Lines outside the range are not wanted. Give again exactly the lines between the line holding "Definition inserter (limit" and the line holding "(** [this.atTop()] throws", inclusive, from the listing below.

+===+

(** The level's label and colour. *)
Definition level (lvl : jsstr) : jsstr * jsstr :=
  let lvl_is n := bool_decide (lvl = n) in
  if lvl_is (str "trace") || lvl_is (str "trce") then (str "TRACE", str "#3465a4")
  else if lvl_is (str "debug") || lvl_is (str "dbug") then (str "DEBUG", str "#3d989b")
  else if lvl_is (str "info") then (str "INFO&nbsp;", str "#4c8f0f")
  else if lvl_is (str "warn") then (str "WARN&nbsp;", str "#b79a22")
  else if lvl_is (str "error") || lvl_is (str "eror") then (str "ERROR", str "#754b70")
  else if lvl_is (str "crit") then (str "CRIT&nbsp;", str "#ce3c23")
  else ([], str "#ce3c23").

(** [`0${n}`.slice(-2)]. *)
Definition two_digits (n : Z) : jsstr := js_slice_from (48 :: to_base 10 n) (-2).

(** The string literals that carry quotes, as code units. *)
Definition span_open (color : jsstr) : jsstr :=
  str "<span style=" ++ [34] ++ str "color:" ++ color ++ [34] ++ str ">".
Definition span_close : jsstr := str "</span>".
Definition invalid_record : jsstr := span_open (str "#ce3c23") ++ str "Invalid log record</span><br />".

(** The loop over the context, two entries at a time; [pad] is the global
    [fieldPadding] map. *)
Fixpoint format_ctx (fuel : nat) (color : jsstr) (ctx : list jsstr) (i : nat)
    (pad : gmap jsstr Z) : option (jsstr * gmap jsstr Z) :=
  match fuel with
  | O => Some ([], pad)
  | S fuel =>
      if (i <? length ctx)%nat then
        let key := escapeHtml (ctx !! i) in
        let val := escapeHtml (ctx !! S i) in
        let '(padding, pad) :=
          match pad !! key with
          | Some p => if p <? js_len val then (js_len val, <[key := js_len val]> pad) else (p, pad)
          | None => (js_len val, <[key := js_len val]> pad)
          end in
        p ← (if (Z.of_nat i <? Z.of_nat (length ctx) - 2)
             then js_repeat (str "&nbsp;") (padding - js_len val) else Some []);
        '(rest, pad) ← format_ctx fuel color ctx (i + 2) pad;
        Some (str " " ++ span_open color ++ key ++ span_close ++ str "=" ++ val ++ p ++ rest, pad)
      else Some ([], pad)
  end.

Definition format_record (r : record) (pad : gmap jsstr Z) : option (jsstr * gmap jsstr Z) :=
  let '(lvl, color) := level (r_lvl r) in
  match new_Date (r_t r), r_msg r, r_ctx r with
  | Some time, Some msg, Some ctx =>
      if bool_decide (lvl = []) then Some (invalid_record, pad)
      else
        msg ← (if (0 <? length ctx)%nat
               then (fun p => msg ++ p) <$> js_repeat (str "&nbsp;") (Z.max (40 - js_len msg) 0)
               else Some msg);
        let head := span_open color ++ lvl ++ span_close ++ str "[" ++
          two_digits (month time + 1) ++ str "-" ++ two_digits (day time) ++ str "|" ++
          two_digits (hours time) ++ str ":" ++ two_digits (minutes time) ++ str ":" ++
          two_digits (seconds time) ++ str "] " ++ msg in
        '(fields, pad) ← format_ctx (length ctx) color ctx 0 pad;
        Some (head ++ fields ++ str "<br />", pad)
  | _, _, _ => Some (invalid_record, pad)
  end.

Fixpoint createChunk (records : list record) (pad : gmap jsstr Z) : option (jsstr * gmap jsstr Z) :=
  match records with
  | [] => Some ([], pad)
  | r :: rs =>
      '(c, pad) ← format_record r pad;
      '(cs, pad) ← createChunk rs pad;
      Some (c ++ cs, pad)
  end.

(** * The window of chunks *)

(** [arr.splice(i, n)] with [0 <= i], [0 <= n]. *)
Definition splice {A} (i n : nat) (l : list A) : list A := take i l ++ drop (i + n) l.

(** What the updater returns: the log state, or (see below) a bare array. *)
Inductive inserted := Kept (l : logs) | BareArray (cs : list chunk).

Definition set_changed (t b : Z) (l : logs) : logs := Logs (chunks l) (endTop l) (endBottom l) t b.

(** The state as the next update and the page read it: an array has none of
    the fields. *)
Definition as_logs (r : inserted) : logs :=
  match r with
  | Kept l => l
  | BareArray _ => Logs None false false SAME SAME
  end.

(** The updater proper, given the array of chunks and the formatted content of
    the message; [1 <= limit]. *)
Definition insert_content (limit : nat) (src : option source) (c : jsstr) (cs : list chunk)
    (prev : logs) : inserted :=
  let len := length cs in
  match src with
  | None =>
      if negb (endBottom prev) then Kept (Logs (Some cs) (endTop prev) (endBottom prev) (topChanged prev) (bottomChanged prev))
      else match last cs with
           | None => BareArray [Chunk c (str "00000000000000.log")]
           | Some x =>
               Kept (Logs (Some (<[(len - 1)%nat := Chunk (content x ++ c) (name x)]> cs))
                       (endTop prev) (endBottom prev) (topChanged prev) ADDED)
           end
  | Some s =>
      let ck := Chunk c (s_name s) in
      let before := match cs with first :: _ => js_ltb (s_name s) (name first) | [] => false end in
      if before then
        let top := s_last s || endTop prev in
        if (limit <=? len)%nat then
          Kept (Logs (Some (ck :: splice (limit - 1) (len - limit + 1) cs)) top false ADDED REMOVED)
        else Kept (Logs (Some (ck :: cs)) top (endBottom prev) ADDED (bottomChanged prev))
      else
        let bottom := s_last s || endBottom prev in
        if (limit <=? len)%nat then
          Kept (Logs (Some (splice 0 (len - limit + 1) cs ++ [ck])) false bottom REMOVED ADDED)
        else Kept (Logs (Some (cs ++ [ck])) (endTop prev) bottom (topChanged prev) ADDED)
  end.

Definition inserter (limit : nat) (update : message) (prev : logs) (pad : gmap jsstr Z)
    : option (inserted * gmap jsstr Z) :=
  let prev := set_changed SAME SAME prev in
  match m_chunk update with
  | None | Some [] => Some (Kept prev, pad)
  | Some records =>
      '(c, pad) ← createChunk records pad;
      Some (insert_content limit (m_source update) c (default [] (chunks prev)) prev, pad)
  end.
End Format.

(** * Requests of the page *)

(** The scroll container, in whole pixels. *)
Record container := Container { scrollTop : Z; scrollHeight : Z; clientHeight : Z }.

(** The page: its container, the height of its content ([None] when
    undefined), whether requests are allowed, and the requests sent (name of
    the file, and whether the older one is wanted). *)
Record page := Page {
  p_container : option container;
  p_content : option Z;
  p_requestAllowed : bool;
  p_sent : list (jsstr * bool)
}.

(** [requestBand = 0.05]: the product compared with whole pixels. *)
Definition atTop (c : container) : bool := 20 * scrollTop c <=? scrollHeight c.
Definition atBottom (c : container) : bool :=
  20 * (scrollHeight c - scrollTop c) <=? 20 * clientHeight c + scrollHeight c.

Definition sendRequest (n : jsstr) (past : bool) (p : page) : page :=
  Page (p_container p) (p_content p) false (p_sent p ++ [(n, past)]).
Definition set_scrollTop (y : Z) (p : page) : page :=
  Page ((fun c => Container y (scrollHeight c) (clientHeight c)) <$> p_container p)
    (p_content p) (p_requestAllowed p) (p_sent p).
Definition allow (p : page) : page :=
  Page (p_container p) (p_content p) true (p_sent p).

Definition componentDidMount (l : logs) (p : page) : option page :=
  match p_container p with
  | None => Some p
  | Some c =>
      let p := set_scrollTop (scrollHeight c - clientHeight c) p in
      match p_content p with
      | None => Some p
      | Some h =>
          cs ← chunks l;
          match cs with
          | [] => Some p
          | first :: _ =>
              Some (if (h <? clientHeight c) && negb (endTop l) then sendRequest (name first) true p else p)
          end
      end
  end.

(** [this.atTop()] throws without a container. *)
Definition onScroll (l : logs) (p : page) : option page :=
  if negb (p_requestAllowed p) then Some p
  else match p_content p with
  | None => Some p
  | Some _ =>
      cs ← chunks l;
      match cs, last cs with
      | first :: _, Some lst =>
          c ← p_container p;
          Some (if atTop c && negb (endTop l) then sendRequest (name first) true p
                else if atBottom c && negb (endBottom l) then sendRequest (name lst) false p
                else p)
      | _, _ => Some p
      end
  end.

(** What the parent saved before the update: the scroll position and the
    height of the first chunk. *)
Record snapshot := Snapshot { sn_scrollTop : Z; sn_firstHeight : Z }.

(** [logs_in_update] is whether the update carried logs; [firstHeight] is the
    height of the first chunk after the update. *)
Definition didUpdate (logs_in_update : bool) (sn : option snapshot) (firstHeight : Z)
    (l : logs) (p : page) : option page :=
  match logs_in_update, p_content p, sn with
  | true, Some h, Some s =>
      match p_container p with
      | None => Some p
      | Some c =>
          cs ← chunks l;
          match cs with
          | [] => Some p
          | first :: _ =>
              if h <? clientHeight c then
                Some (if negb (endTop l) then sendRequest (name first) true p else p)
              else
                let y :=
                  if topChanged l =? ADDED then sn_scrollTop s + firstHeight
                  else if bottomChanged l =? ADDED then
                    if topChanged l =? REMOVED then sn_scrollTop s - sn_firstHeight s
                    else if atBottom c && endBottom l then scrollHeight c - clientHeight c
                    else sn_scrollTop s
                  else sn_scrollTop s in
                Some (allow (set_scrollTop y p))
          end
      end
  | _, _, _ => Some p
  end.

+===+

## OUTPUT BELOW
Definition inserter (limit : nat) (update : message) (prev : logs) (pad : gmap jsstr Z)
    : option (inserted * gmap jsstr Z) :=
  let prev := set_changed SAME SAME prev in
  match m_chunk update with
  | None | Some [] => Some (Kept prev, pad)
  | Some records =>
      '(c, pad) ← createChunk records pad;
      Some (insert_content limit (m_source update) c (default [] (chunks prev)) prev, pad)
  end.
End Format.

(** * Requests of the page *)

(** The scroll container, in whole pixels. *)
Record container := Container { scrollTop : Z; scrollHeight : Z; clientHeight : Z }.

(** The page: its container, the height of its content ([None] when
    undefined), whether requests are allowed, and the requests sent (name of
    the file, and whether the older one is wanted). *)
Record page := Page {
  p_container : option container;
  p_content : option Z;
  p_requestAllowed : bool;
  p_sent : list (jsstr * bool)
}.

(** [requestBand = 0.05]: the product compared with whole pixels. *)
Definition atTop (c : container) : bool := 20 * scrollTop c <=? scrollHeight c.
Definition atBottom (c : container) : bool :=
  20 * (scrollHeight c - scrollTop c) <=? 20 * clientHeight c + scrollHeight c.

Definition sendRequest (n : jsstr) (past : bool) (p : page) : page :=
  Page (p_container p) (p_content p) false (p_sent p ++ [(n, past)]).
Definition set_scrollTop (y : Z) (p : page) : page :=
  Page ((fun c => Container y (scrollHeight c) (clientHeight c)) <$> p_container p)
    (p_content p) (p_requestAllowed p) (p_sent p).
Definition allow (p : page) : page :=
  Page (p_container p) (p_content p) true (p_sent p).

Definition componentDidMount (l : logs) (p : page) : option page :=
  match p_container p with
  | None => Some p
  | Some c =>
      let p := set_scrollTop (scrollHeight c - clientHeight c) p in
      match p_content p with
      | None => Some p
      | Some h =>
          cs ← chunks l;
          match cs with
          | [] => Some p
          | first :: _ =>
              Some (if (h <? clientHeight c) && negb (endTop l) then sendRequest (name first) true p else p)
          end
      end
  end.

(** [this.atTop()] throws without a container. *)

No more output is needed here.